Regularized missing data imputation: Incorporating LASSO-type penalties within imputation models to handle high-dimensional incomplete data.
Variable selection for causal inference: Using penalized methods in observational studies to select confounders and improve causal estimates in policy evaluation contexts.
Post-selection inference: Methods for valid statistical inference after model selection by LASSO, including selective inference, sample splitting, and the debiased LASSO.
Ensemble and stacked LASSO: Combining predictions from multiple penalized models (e.g. via stacking or super learner) to improve predictive accuracy.

Students may also propose a related topic of their own, subject to discussion and approval.

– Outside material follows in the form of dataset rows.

(** The last, partial block: its padding is complete or absent. *)
Lemma finish_partial last_chunk len out read acc nsext k :
  nsext = 2 \/ nsext = 3 -> k = 0%nat \/ Z.of_nat k = 4 - nsext ->
  k <> 0%nat \/ last_chunk = MAL_B64_LOOSE ->
  let produced := if nsext =? 2 then 1 else 2 in
  arr_len out + produced <= max_out ->
  Z.land acc (Z.shiftl 1 (nsext * 6 - produced * 8) - 1) = 0 ->
  decode_tail len last_chunk max_out (replicate k PAD) out read acc nsext
  = mkDecoded true len (out ++ tail_bytes (Z.shiftr acc (nsext * 6 - produced * 8)) produced).
Proof using Type.
  intros Hn Hk Hl produced Hroom Hextra. unfold decode_tail. fold produced.
  destruct (Z.eqb_spec nsext 0); [lia|]. destruct (Z.eqb_spec nsext 1); [lia|].
  destruct (Z.ltb_spec max_out (arr_len out + produced)); [lia|]. rewrite andb_false_r.
  destruct (Z.leb_spec (arr_len out + produced) max_out); [|lia].
  destruct Hk as [->|Hk].
  - destruct Hl as [?| ->]; done.
  - destruct k as [|k]; [destruct Hl as [?| ->]; done|].
    cbn [replicate]. change (PAD =? PAD) with true. cbn [negb].
    assert (take_padding (Z.to_nat (4 - nsext)) (PAD :: replicate k PAD) = (4 - nsext, [])) as ->.
    { rewrite <- Hk, Nat2Z.id. destruct k as [|[|k]]; [done|done|simpl in Hk; lia]. }
    rewrite Z.ltb_irrefl. cbn [only_whitespace forallb negb]. rewrite Hextra.
    by rewrite Z.eqb_refl, andb_false_r.
Qed.

Definition pads (padding : bool) (k : nat) : list Z := replicate (if padding then k else 0%nat) PAD.

Lemma decode_one a i out read last_chunk padding :
  in_u 8 a -> arr_len out + 1 <= max_out -> padding = true \/ last_chunk = MAL_B64_LOOSE ->
  let s := map (fun n => D (sextet (word a 0 0) n)) [3; 2] ++ pads padding 2 in
  finish last_chunk (i + arr_len s) (decode_loop s i url max_out out read 0 0)
  = mkDecoded true (i + arr_len s) (out ++ [a]).
Proof using Hreads.
  intros Ha Hm Hp s. unfold in_u in Ha. generalize (i + arr_len s). intros len. unfold s. clear s. cbn [map app].
  pose proof (sextet_range (word a 0 0) 3 ltac:(lia)). pose proof (sextet_range (word a 0 0) 2 ltac:(lia)).
  rewrite loop_digit by (done || lia). rewrite loop_digit by (done || lia). unfold pads. rewrite loop_pads. cbn [finish]. change (0 + 1 + 1) with 2.
  assert ((0 * 64 + sextet (word a 0 0) 3) * 64 + sextet (word a 0 0) 2 = a * 16) as ->.
  { rewrite !sextet_eq by lia. unfold word. change (6 * 2) with 12. change (6 * 3) with 18.
    Z.to_euclidean_division_equations. lia. }
  rewrite finish_partial; try done.
  - change (2 * 6 - (if 2 =? 2 then 1 else 2) * 8) with 4. change (if 2 =? 2 then 1 else 2) with 1.
    rewrite Z.shiftr_div_pow2 by lia. change (2 ^ 4) with 16.
    rewrite Z.div_mul by lia. by rewrite tail_one_byte.
  - by left.
  - destruct padding; [by right|by left].
  - destruct padding; [by left|right]. by destruct Hp.
  - change (Z.land (a * 16) (2 ^ 4 - 1) = 0). rewrite land_mask by lia. change (2 ^ 4) with 16. by apply Z.mod_mul.
Qed.

Lemma decode_two a b i out read last_chunk padding :
  in_u 8 a -> in_u 8 b -> arr_len out + 2 <= max_out -> padding = true \/ last_chunk = MAL_B64_LOOSE ->
  let s := map (fun n => D (sextet (word a b 0) n)) [3; 2; 1] ++ pads padding 1 in
  finish last_chunk (i + arr_len s) (decode_loop s i url max_out out read 0 0)
  = mkDecoded true (i + arr_len s) (out ++ [a; b]).
Proof using Hreads.
  intros Ha Hb Hm Hp s. unfold in_u in Ha, Hb. generalize (i + arr_len s). intros len. unfold s. clear s. cbn [map app].
  pose proof (sextet_range (word a b 0) 3 ltac:(lia)). pose proof (sextet_range (word a b 0) 2 ltac:(lia)).
  pose proof (sextet_range (word a b 0) 1 ltac:(lia)).
  rewrite loop_digit by (done || lia). rewrite loop_digit by (done || lia). rewrite loop_digit by (done || lia).
  unfold pads. rewrite loop_pads. cbn [finish]. change (0 + 1 + 1 + 1) with 3.
  assert (((0 * 64 + sextet (word a b 0) 3) * 64 + sextet (word a b 0) 2) * 64 + sextet (word a b 0) 1
          = (a * 256 + b) * 4) as ->.
  { rewrite !sextet_eq by lia. unfold word. change (6 * 1) with 6. change (6 * 2) with 12. change (6 * 3) with 18.
    Z.to_euclidean_division_equations. lia. }
  rewrite finish_partial; try done.
  - change (3 * 6 - (if 3 =? 2 then 1 else 2) * 8) with 2. change (if 3 =? 2 then 1 else 2) with 2.
    rewrite Z.shiftr_div_pow2 by lia. change (2 ^ 2) with 4.
    rewrite Z.div_mul by lia. by rewrite tail_two_bytes.
  - by right.
  - destruct padding; [by right|by left].
  - destruct padding; [by left|right]. by destruct Hp.
  - change (Z.land ((a * 256 + b) * 4) (2 ^ 2 - 1) = 0). rewrite land_mask by lia. change (2 ^ 2) with 4. by apply Z.mod_mul.
Qed.

(** The encoder's three kinds of block, with the padding they end in. *)
Lemma encode_loop_last n input padding :
  Forall (in_u 8) input ->
  encode_loop (S n) input e padding =
  match input with
  | [] => []
  | [a] => map (fun n => D (sextet (word a 0 0) n)) [3; 2] ++ pads padding 2 ++ encode_loop n [] e padding
  | [a; b] => map (fun n => D (sextet (word a b 0) n)) [3; 2; 1] ++ pads padding 1 ++ encode_loop n [] e padding
  | a :: b :: c :: input =>
      map (fun n => D (sextet (word a b c) n)) [3; 2; 1; 0] ++ encode_loop n input e padding
  end.
Proof using Type.
  intros Hf. destruct input as [|a [|b [|c input]]]; [done| | |].
  - apply Forall_cons in Hf as [Ha _]. cbn [encode_loop]. change (arr_len [a]) with 1.
    change (1 =? 0) with false. change (Z.to_nat (if 1 <? 3 then 1 else 3)) with 1%nat. cbn [take drop].
    rewrite encode_block1 by done. rewrite <- app_assoc. unfold pads. by destruct padding.
  - apply Forall_cons in Hf as [Ha [Hb _]%Forall_cons]. cbn [encode_loop]. change (arr_len [a; b]) with 2.
    change (2 =? 0) with false. change (Z.to_nat (if 2 <? 3 then 2 else 3)) with 2%nat. cbn [take drop].
    rewrite encode_block2 by done. rewrite <- app_assoc. unfold pads. by destruct padding.
  - apply Forall_cons in Hf as [Ha [Hb [Hc _]%Forall_cons]%Forall_cons].
    rewrite encode_loop_step. by rewrite encode_block3.
Qed.

Lemma encode_loop_nil n padding : encode_loop n [] e padding = [].
Proof using Type. by destruct n. Qed.

(** Decoding the encoder's text from any point of a block boundary. *)
Lemma decode_encoded last_chunk padding fuel : forall input i out read,
  (length input < fuel)%nat -> Forall (in_u 8) input ->
  arr_len out + arr_len input <= max_out -> arr_len out < max_out ->
  (padding = true \/ last_chunk = MAL_B64_LOOSE \/ arr_len input mod 3 = 0) ->
  let s := encode_loop fuel input e padding in
  finish last_chunk (i + arr_len s) (decode_loop s i url max_out out read 0 0)
  = mkDecoded true (i + arr_len s) (out ++ input).
Proof using Hreads.
  induction fuel as [|fuel IH]; intros input i out rd Hfuel Hf Hm Hlt Hpad; [lia|]. cbv zeta.
  rewrite encode_loop_last by done.
  destruct input as [|a [|b [|c input]]].
  - cbn. by rewrite app_nil_r.
  - apply Forall_cons in Hf as [Ha _]. rewrite encode_loop_nil, app_nil_r.
    apply decode_one; [done|exact Hm|]. destruct Hpad as [?|[?|Hx]]; [by left|by right|by vm_compute in Hx].
  - apply Forall_cons in Hf as [Ha [Hb _]%Forall_cons]. rewrite encode_loop_nil, app_nil_r.
    apply decode_two; [done|done|exact Hm|]. destruct Hpad as [?|[?|Hx]]; [by left|by right|by vm_compute in Hx].
  - apply Forall_cons in Hf as [Ha [Hb [Hc Hf]%Forall_cons]%Forall_cons].
    assert (arr_len (a :: b :: c :: input) = 3 + arr_len input) as El by (unfold arr_len; simpl length; lia).
    rewrite El in Hm, Hpad. pose proof (arr_len_nonneg input).
    rewrite loop_block by (done || lia). rewrite arr_len_app.
    change (arr_len (map _ [3; 2; 1; 0])) with 4.
    replace (out ++ a :: b :: c :: input) with ((out ++ [a; b; c]) ++ input) by (by rewrite <- app_assoc).
    destruct (Z.eqb_spec (arr_len out + 3) max_out).
    + assert (input = []) as -> by (destruct input; [done|unfold arr_len in *; simpl in *; lia]).
      rewrite encode_loop_nil, app_nil_r. cbn [finish]. done.
    + rewrite Z.add_assoc. apply IH; try done; rewrite ?arr_len_app; change (arr_len [a; b; c]) with 3.
      * simpl in Hfuel. lia.
      * lia.
      * lia.
      * destruct Hpad as [?|[?|Hx]]; [by left|right; by left|right; right].
        rewrite <- Hx. symmetry. rewrite Z.add_comm. exact (Z.mod_add (arr_len input) 1 3 ltac:(lia)).
Qed.
End decode.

Mode of Operation and Evidence of Learning

The individual project will involve independent reading, critical thinking, and sustained investigation of a focused problem. Depending on the topic chosen, the work may involve methodological comparison, simulation design, analysis of real data, or implementation of algorithms in R. Students will demonstrate their understanding through a written account of the work, supported where appropriate by figures, tables, code, and critical discussion of methods, assumptions, and limitations.

Prerequisites and Co-requisites

Prerequisites: Familiarity with the R statistical software and interest in data science.

Additional information

If you would like more information about this project, please contact me at emmanuel.ogundimu@durham.ac.uk.

Resources

Tibshirani, R. (1996). Regression shrinkage and selection via the lasso. J. R. Stat. Soc. Series B, 58(1), 267–288.
Friedman, J., Hastie, T. and Tibshirani, R. (2010). Regularization paths for generalized linear models via coordinate descent. J. Stat. Softw., 33(1), 1–22.
Hastie, T., Tibshirani, R. and Wainwright, M. (2015). Statistical Learning with Sparsity: The Lasso and Generalizations. Chapman & Hall / CRC.
Breheny, P. and Huang, J. (2011). Coordinate descent algorithms for nonconvex penalized regression, with applications to biological feature selection. Ann. Appl. Stat., 5(1), 232–253.
Freijeiro-González, L., Febrero-Bande, M. and González-Manteiga, W. (2022). A critical review of LASSO and its derivatives for variable selection under dependence among covariates. Int. Stat. Rev., 90(1), 118–145.
Vidaurre, D., Bielza, C. and Larrañaga, P. (2013). A survey of L1 regression. Int. Stat. Rev., 81, 361–387.